# Last layer scramble plugin for CCT



## hr.mohr (Jun 15, 2010)

I've made a modification to the latest cube scramble plugin for CCT 0.9.5 that selects a random OLL and PLL and uses Kociemba's 2-phase solver to generate a shorter scramble for the combined case.

Pre-compiled plugin: http://www.cubing.dk/CubeScramble.class

Source: http://github.com/bebe/calcubetimer/blob/master/scramblePlugins/CubeScramble.java

Backup the old CubeScramble.class plugin in the scramblePlugins folder and replace with this version.

Enjoy!


----------



## jfly (Jun 15, 2010)

Great to see a new plugin for cct! Works great over here. I've never really timed my LL before, probably because there's been no good way of scrambling. Thanks!


----------



## jfly (Jun 15, 2010)

Sorry for the double post, but the distribution of the ll cases is not correct the way you've implemented generateLLScramble(), right? Not all OLLs and PLLs are equally likely. Wouldn't it be best to generate the last layer case and have cube explorer solve that?


----------



## gavnasty (Jun 15, 2010)

How do you get a plugin to work for CCT? I replaced the CubeScramble.class with the plugin. Is there anything else I need?


----------



## masterofthebass (Jun 15, 2010)

j-fly said:


> Sorry for the double post, but the distribution of the ll cases is not correct the way you've implemented generateLLScramble(), right? Not all OLLs and PLLs are equally likely. Wouldn't it be best to generate the last layer case and have cube explorer solve that?

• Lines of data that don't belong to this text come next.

(** The [while] loop: it goes on while the current node has a non-empty
    tag name, and leaves at the document root, which has none. *)
Fixpoint climb (currentElement : node) (parents : list node) (hierarchy : list string)
  : list string :=
  match tagName currentElement with
  | Some name =>
      if nonempty name then
        let hierarchy := hierarchyEntry name currentElement :: hierarchy in
        match parents with
        | [] => hierarchy
        | parent :: further => climb parent further hierarchy
        end
      else hierarchy
  | None => hierarchy
  end.

Definition getElementHierarchy (element : cursor) : string :=
  join " > " (climb (here element) (above element) []).

(** *** SEO (lines 42-93) *)

(** The title check (lines 46-61). *)
Definition checkTitle (doc : document) (report : list Finding) : list Finding :=
  let title := text (select (ByTag "title") doc) in
  if negb (nonempty title) then
    push report {| type := "SEO";
                   issue := "Título ausente";
                   solution := "Adicione uma tag <title> no <head> do HTML.";
                   location := "Head do documento";
                   resource := None; hierarchy := None;
                   size := None; contrastRatio := None |}
  else if (60 <? String.length title)%nat then
    push report {| type := "SEO";
                   issue := "Título muito longo";
                   solution := "Reduza o título para menos de 60 caracteres.";
                   location := "Head do documento";
                   resource := None; hierarchy := None;
                   size := None; contrastRatio := None |}
  else report.

(** The meta description check (lines 64-79). *)
Definition checkDescription (doc : document) (report : list Finding) : list Finding :=
  let description :=
    attrFirst (select (ByTagAttr "meta" "name" "description") doc) "content" in
  if negb (truthy description) then
    push report {| type := "SEO";
                   issue := "Meta description ausente";
                   solution := "Adicione uma meta description no <head> do HTML.";
                   location := "Head do documento";
                   resource := None; hierarchy := None;
                   size := None; contrastRatio := None |}
  else
    match description with
    | Some content =>
        if (160 <? String.length content)%nat then
          push report {| type := "SEO";
                         issue := "Meta description muito longa";
                         solution := "Reduza a meta description para menos de 160 caracteres.";
                         location := "Head do documento";
                         resource := None; hierarchy := None;
                         size := None; contrastRatio := None |}
        else report
    | None => report
    end.
(** The number of requests of [reqs] that reach the core with the
    expression [e] on the endpoint [endpoint]. *)
Definition targets (endpoint e : string) (req : request) : bool :=
  match req with
  | PostEvaluate p => String.eqb endpoint EvaluateEndpoint && String.eqb (Expression p) e
  | PostValidate p => String.eqb endpoint ValidateEndpoint && String.eqb (Expression p) e
  end.

Definition submissions (endpoint e : string) (reqs : list request) : nat :=
  length (List.filter (targets endpoint e) reqs).

(** The reported record is the one of [key]. *)
Definition about (key : MessageType) (errors : ErrorInfo.t) : Prop :=
  ErrorInfo.Expression errors = Content key /\ ErrorInfo.Endpoint errors = Endpoint key.

#[global] Instance about_dec (key : MessageType) (errors : ErrorInfo.t) :
  Decision (about key errors).
Proof. unfold about. apply _. Defined.

(** What a failure with reason [message] makes of the record stored
    under its key. *)
Definition bump (message : string) (stored : option MessageInfo) : MessageInfo :=
  match stored with
  | Some info =>
      {| Frequency := wrapInt (Frequency info + 1); ErrorType := ErrorType info |}
  | None => {| Frequency := 1; ErrorType := message |}
  end.
(** [f.rename(columns={old: new})] *)
Definition rename_columns (f : DataFrame) (old new : string) : list string :=
  (fun c => if decide (c = old) then new else c) <$> columns f.

Definition rename_row (f : DataFrame) (old new : string) (r : gmap string scalar)
  : gmap string scalar :=
  new_row (rename_columns f old new) (fun c =>
    if decide (c = new) then
      if decide (old ∈ columns f) then cell r old else cell r c
    else cell r c).

Definition rename (f : DataFrame) (old new : string) : DataFrame :=
  mkDataFrame (rename_columns f old new) (rename_row f old new <$> rows f).

(** [f.drop([c], axis=1)] *)
Definition drop (f : DataFrame) (c : string) : result DataFrame :=
  if decide (c ∈ columns f)
  then Ok (mkDataFrame (filter (fun c' => c' ≠ c) (columns f))
             (delete c <$> rows f))
  else Err (KeyError c).

(** Arithmetic of two numeric columns, cell by cell. *)
Definition Series_binop (op : float64 -> float64 -> float64) (xs ys : list scalar)
  : result (list scalar) :=
  match mapM (fun xy : scalar * scalar =>
                a ← scalar_to_float xy.1;
                b ← scalar_to_float xy.2;
                Some (SFloat (op a b))) (zip xs ys) with
  | Some l => Ok l
  | None => Err TypeError
  end.

(** A numeric column divided by a number. *)
Definition Series_div_number (xs : list scalar) (n : number) : result (list scalar) :=
  match mapM (fun x => a ← scalar_to_float x;
                       Some (SFloat (fdiv a (number_to_float n)))) xs with
  | Some l => Ok l
  | None => Err TypeError
  end.

(** ** [compute_costs] *)

Definition missing_timesheet : exn :=
  ValueError "The project needs a timesheet for this operation".

Definition compute_costs (project : Project) : result DataFrame :=
  match timesheet_df project with
  | None => Err missing_timesheet
  | Some timesheet =>
    (* Merge in billing rates and budget *)
    f ← merge timesheet (tasks_df project);
    f ← merge f (workers_df project);
    t ← getitem f "task";
    f ← setitem f "task" (astype_category t);
    w ← getitem f "worker";
    f ← setitem f "worker" (astype_category w);
    let f := rename f "budget" "task_budget" in
    (* Compute cost *)
    d ← getitem f "duration";
    r ← getitem f "rate";
    c ← Series_binop fmul d r;
    f ← setitem f "cost" c;
    c ← getitem f "cost";
    tb ← getitem f "task_budget";
    q ← Series_binop fdiv c tb;
    f ← setitem f "cost/task_budget" q;
    c ← getitem f "cost";
    q ← Series_div_number c (budget project);
    f ← setitem f "cost/project_budget" q;
    Ok f
  end.
(** [reset] starts the cooldown: it sets the fire clock to the time of the
    reset and leaves no bullet in the store, so a run of frames whose clocks
    are all within 120 ms of it records no fire time and stores no bullet,
    however the input is written in between. *)
Theorem no_shot_right_after_reset (sqrt : Qc -> Qc) (g : ECS.Game) (skipScore : bool)
        (ro : ECS.ResetOracle) (frames : list ECS.Frame) :
  Forall (fun f => (ECS.now (ECS.f_oracle f) <= ECS.reset_now ro + 120)%Z) frames ->
  ECS.fire_times sqrt (ECS.reset g skipScore ro) frames = []
  /\ ECS.lastFireTime (ECS.run sqrt (ECS.reset g skipScore ro) frames) = ECS.reset_now ro
  /\ ECS.findAllWith (ECS.run sqrt (ECS.reset g skipScore ro) frames) [ECS.C_BULLET] = [].
Proof.
  intro Hall.
  rewrite <- (reset_lastFireTime g skipScore ro) in *.
  destruct (quiet_run_keeps_clock sqrt frames _ Hall) as [H1 H2].
  split; [exact H1|]. split; [exact H2|].
  apply quiet_run_no_bullets; [apply reset_no_bullets | exact Hall].
Qed.

Lemma no_shot_right_after_reset_witness :
  Forall (fun f => (ECS.now (ECS.f_oracle f) <= ECS.reset_now (Examples.ecs_stars0 1000) + 120)%Z)
         (firstn 7 Examples.ecs_hold_16ms)
  /\ ECS.fire_times sqrt_fix (ECS.reset Examples.ecs_over false (Examples.ecs_stars0 1000))
                    (firstn 7 Examples.ecs_hold_16ms) = []
  /\ ECS.findAllWith
       (ECS.run sqrt_fix (ECS.reset Examples.ecs_over false (Examples.ecs_stars0 1000))
                (firstn 7 Examples.ecs_hold_16ms)) [ECS.C_BULLET] = []
  /\ List.length
       (ECS.findAllWith
          (ECS.run sqrt_fix (ECS.reset Examples.ecs_over false (Examples.ecs_stars0 1000))
                   (firstn 8 Examples.ecs_hold_16ms)) [ECS.C_BULLET]) = 1%nat.
Proof.
  assert (H : Forall (fun f => (ECS.now (ECS.f_oracle f)
                                <= ECS.reset_now (Examples.ecs_stars0 1000) + 120)%Z)
                     (firstn 7 Examples.ecs_hold_16ms))
    by (repeat constructor; vm_compute; discriminate).
  split; [exact H|].
  destruct (no_shot_right_after_reset sqrt_fix Examples.ecs_over false
                                      (Examples.ecs_stars0 1000) _ H) as (H1 & _ & H3).
  split; [exact H1|]. split; [exact H3|]. vm_compute. reflexivity.
Defined.

(** ** Cleanup and collisions in closed form *)

Lemma cond_destroy_entities (c : ECS.Entity -> bool) (l : list ECS.Entity) :
  forall g,
    ECS.entities (fold_left (fun g d => if c d then ECS.destroyEntity g d else g) l g)
    = filter (fun e => negb (existsb (fun d => c d && (ECS.id e =? ECS.id d)%Z) l))
             (ECS.entities g).
Proof.
  induction l as [|d l IH]; intro g; cbn [fold_left existsb].
  - induction (ECS.entities g) as [|a es IHes]; simpl in *; congruence.
  - rewrite IH. destruct (c d); cbn [andb orb].
    + cbn [ECS.destroyEntity ECS.with_entities ECS.entities].
      induction (ECS.entities g) as [|a es IHes]; [reflexivity|].
      cbn [filter]. destruct (ECS.id a =? ECS.id d)%Z; cbn [negb orb filter].
      * exact IHes.
      * now rewrite IHes.
    + reflexivity.
Qed.

Lemma filter_twice {A : Type} (f : A -> bool) (l : list A) :
  filter f (filter f l) = filter f l.
Proof.
  induction l as [|a l IH]; [reflexivity|]. cbn [filter].
  destruct (f a) eqn:E; [|exact IH]. cbn [filter]. now rewrite E, IH.
Qed.

(** On a store with unique ids the cleanup removes exactly the bullets and
    enemies that lie beyond their margin, keeps everything else in order,
    and running it again changes nothing. *)
Theorem cleanup_removes_exactly_strays (g : ECS.Game) :
  ECSSpec.ids_ok g ->
  ECS.entities (ECS.system_Cleanup g)
  = filter (fun e => negb (ECS.out_of_bounds e)) (ECS.entities g)
  /\ ECS.entities (ECS.system_Cleanup (ECS.system_Cleanup g))
     = ECS.entities (ECS.system_Cleanup g)
  /\ (forall e, In e (ECS.entities g) ->
                ECS.has e ECS.C_BULLET || ECS.has e ECS.C_ENEMY = false ->
                In e (ECS.entities (ECS.system_Cleanup g))).
Proof.
  intros (Hnd & _).
  assert (H1 : forall g0, NoDup (map ECS.id (ECS.entities g0)) ->
                          ECS.entities (ECS.system_Cleanup g0)
                          = filter (fun e => negb (ECS.out_of_bounds e)) (ECS.entities g0)).
  { intros g0 Hnd0. unfold ECS.system_Cleanup. rewrite cond_destroy_entities.
    apply filter_ext_in. intros e He. f_equal.
    destruct (ECS.out_of_bounds e) eqn:Eo.
    - apply existsb_exists. exists e. rewrite Eo, Z.eqb_refl. auto.
    - destruct (existsb _ _) eqn:Ex; [|reflexivity].
      apply existsb_exists in Ex. destruct Ex as (d & Hd & Hc).
      apply andb_prop in Hc. destruct Hc as [Hc Hid]. apply Z.eqb_eq in Hid.
      rewrite (NoDup_ids_inj _ _ _ Hnd0 He Hd Hid) in Eo. congruence. }
  rewrite (H1 g Hnd). split; [reflexivity|]. split.
  - rewrite H1.
    + rewrite H1 by exact Hnd. apply filter_twice.
    + rewrite H1 by exact Hnd. now apply NoDup_ids_filter.
  - intros e He Hk. apply filter_In. split; [exact He|].
    unfold ECS.out_of_bounds. now rewrite Hk.
Qed.

Lemma cleanup_removes_exactly_strays_witness :
  ECSSpec.ids_ok Examples.ecs_over
  /\ ECS.entities (ECS.system_Cleanup Examples.ecs_over)
     = filter (fun e => negb (ECS.out_of_bounds e)) (ECS.entities Examples.ecs_over).
Proof.
  split; [exact ecs_over_ids_ok|].
  apply (cleanup_removes_exactly_strays Examples.ecs_over ecs_over_ids_ok).
Defined.

Lemma lose_hp_scalars (g : ECS.Game) :
  (0 <= ECS.hp g)%Z ->
  (ECS.hp (ECS.lose_hp g), ECS.gameState (ECS.lose_hp g))
  = ECSMore.after_hits 1 (ECS.hp g) (ECS.gameState g).
Proof.
  intro H. unfold ECS.lose_hp, ECSMore.after_hits.
  change (Z.of_nat 1) with 1%Z. change (0 <? 1)%Z with true. cbn [andb].
  destruct (Z.leb_spec (ECS.hp g - 1) 0); cbn [ECS.hp ECS.gameState]; f_equal; lia.
Qed.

Although i dothink generating the case would be better, i do not think that the distribution is a problem


----------



## MW1990 (Jun 16, 2010)

I'm not very good with this kind of thing... but what do I do with the Cubescramble.class that you made? I mean like what exactly do I do? I replace the one in there (after I have kept a copy in the scrambleplugins folder), and I get nothing. thank you


----------



## jfly (Jun 16, 2010)

Have you tried restarting cct? Once you do so, 3x3 LL should show up on the list of available scrambles.


----------



## MW1990 (Jun 16, 2010)

Yes, I move the new CubeScramble.class into the scrambleplugins, move and replace, and I lose all 3x3 scrambles.


----------



## masterofthebass (Jun 16, 2010)

are you using CCT 0.9.5?


----------



## MW1990 (Jun 16, 2010)

no, 0.9.4


----------



## gavnasty (Jun 16, 2010)

ahh. use 0.9.5. good thinking.


----------



## hr.mohr (Jun 16, 2010)

It was a fun little project to do and I did think about selecting the cases based on their probability, but as it is only to be used for practice I found it better to practice all cases with equal probability. You should be good at all cases not just the most likely cases 

Neo63: what are you talking about? I've done nothing to the 2x2x2 scramble method.


----------



## Lucas Garron (Jun 16, 2010)

hr.mohr said:


> It was a fun little project to do and I did think about selecting the cases based on their probability, but as it is only to be used for practice I found it better to practice all cases with equal probability. You should be good at all cases not just the most likely cases



I think you should make that clear. There's a clear effort to produce high-fidelity scramblers, and if your scrambler doesn't generate random LL scrambles, don't call it that. I would call it something like "Fridrich OLL and PLL scrambler."


----------



## @uguste (Jun 16, 2010)

Is it normal that 3x3x3 scrambles become random state ?


----------



## hr.mohr (Jun 16, 2010)

Yeah Lucas, I use Fridrich so for me the naming is correct. I'll change that.


----------



## 61sman16 (Jun 24, 2010)

does anyone know how the scramble generator works in terms of colour schemes, im following the scambles correctly, but i never have the same scramble, perhaps my cube is stickered incorrectly, and if so is there anyway to change the scrambles so that the side colours correspond to my cube?


----------



## jfly (Jun 24, 2010)

61sman16 said:


> if so is there anyway to change the scrambles so that the side colours correspond to my cube?



This doesn't change the scramble, but try File > Configuration > Color Schemes.


----------